→ TRY IT
Find every line containing the string "apply" in the data below, and report how many there are, with no other words.

*** Opening of DATASET ***

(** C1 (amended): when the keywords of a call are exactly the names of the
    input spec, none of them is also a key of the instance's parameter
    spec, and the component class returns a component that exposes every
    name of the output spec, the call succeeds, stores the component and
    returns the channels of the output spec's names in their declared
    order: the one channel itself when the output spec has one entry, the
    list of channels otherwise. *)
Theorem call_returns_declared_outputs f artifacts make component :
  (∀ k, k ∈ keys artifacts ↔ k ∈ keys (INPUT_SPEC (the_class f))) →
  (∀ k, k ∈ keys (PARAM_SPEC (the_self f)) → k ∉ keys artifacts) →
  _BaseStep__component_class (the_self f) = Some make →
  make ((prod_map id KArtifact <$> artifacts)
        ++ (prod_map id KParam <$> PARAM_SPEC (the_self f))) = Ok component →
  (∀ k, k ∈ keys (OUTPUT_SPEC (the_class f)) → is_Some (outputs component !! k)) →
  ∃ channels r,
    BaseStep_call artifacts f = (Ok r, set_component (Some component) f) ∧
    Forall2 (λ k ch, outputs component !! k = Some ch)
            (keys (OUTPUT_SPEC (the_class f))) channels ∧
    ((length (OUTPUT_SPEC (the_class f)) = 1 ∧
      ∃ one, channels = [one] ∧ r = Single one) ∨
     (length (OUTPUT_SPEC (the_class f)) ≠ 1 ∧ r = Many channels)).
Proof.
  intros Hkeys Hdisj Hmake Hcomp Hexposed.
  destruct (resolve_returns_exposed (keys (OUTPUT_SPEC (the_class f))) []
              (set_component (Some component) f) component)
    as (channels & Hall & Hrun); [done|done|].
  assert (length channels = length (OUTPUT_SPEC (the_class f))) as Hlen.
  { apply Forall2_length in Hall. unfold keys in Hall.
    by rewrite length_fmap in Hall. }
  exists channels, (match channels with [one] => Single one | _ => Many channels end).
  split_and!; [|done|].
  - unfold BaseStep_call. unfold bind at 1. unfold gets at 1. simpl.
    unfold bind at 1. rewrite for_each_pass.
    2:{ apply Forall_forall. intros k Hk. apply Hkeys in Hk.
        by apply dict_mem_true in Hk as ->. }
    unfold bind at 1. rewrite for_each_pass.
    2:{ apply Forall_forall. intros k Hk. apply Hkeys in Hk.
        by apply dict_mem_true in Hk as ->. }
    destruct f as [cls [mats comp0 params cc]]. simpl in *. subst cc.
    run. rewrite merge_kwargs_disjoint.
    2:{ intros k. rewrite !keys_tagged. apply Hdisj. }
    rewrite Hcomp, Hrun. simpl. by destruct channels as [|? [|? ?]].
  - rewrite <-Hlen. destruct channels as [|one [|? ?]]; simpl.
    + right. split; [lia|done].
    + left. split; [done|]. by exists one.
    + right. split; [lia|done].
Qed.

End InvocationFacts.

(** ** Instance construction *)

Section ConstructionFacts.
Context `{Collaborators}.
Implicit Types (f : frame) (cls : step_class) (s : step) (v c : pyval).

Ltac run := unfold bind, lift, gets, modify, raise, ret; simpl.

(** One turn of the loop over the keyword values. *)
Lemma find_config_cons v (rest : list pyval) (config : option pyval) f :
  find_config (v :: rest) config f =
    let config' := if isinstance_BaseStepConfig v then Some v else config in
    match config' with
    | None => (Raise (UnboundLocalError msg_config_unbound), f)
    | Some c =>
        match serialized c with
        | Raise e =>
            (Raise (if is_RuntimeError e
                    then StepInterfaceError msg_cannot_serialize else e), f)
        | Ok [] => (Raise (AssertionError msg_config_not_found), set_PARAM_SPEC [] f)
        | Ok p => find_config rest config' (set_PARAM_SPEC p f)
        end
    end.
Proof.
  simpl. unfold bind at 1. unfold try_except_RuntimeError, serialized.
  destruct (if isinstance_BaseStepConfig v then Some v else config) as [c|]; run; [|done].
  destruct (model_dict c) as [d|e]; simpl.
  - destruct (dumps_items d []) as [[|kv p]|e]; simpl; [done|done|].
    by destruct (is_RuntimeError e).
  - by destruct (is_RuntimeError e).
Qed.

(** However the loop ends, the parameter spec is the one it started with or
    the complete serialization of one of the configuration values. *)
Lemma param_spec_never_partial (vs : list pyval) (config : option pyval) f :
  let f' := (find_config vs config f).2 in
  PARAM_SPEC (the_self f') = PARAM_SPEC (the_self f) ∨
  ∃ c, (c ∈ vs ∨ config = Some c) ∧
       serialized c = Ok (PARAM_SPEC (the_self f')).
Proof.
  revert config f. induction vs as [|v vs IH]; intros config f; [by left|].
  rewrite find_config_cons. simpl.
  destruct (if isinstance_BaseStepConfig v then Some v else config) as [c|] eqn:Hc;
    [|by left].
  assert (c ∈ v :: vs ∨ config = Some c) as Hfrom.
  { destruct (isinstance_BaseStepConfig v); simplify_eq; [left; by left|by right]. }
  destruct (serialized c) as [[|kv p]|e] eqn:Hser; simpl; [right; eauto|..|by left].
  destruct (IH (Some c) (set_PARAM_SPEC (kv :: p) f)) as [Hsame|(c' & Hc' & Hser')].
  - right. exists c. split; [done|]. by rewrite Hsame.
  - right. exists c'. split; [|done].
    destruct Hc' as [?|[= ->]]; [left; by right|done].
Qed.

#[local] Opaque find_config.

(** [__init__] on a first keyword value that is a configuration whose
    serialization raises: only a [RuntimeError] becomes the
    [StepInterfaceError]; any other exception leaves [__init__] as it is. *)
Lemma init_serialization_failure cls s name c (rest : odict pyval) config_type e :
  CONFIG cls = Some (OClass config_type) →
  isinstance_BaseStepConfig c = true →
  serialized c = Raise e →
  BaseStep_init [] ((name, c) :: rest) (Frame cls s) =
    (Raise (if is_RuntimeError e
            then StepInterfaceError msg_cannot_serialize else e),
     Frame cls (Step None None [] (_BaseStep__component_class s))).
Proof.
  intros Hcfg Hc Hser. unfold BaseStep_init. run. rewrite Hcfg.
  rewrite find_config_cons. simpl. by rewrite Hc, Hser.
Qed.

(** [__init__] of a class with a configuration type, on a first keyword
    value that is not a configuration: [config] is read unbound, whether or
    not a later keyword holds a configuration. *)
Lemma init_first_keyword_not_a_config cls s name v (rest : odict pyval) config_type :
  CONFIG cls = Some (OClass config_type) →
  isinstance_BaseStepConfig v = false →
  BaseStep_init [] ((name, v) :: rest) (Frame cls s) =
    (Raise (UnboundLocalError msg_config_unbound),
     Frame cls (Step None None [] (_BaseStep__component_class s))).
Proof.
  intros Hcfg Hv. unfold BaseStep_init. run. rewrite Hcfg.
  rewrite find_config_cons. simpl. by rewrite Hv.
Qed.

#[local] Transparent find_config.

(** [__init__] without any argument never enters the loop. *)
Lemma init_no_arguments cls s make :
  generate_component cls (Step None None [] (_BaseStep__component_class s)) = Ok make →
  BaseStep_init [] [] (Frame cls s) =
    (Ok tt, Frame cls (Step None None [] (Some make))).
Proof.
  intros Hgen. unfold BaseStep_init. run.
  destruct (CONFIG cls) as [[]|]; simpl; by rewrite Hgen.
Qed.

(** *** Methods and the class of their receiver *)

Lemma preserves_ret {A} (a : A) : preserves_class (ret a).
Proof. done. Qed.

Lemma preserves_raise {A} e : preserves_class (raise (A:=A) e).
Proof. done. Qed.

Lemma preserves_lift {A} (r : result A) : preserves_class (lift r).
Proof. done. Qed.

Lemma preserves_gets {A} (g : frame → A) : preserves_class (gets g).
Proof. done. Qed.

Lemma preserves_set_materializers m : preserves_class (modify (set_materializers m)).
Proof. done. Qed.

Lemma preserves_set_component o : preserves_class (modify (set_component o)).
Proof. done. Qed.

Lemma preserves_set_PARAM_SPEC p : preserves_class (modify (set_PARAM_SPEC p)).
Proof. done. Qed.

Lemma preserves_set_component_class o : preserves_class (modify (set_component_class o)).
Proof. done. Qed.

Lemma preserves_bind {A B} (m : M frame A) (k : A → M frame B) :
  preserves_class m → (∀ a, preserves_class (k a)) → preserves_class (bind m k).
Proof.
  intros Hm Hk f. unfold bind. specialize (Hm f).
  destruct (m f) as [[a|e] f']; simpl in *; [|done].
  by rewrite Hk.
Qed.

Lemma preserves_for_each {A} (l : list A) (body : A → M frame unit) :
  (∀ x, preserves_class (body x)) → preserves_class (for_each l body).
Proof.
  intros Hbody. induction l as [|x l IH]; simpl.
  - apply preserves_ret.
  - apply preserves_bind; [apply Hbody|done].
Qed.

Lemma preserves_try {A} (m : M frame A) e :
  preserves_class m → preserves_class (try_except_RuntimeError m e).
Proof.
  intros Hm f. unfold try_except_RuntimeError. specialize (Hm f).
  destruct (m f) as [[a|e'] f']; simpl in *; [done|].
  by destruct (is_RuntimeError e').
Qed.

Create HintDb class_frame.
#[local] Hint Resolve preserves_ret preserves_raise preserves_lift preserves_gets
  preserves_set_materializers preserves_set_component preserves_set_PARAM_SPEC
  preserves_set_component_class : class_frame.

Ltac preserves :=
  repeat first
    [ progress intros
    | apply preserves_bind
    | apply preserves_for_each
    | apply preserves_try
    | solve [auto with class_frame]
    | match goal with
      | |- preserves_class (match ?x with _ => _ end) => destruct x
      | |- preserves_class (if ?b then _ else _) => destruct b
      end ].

*** Close of DATASET ***

→ ANSWER BELOW
11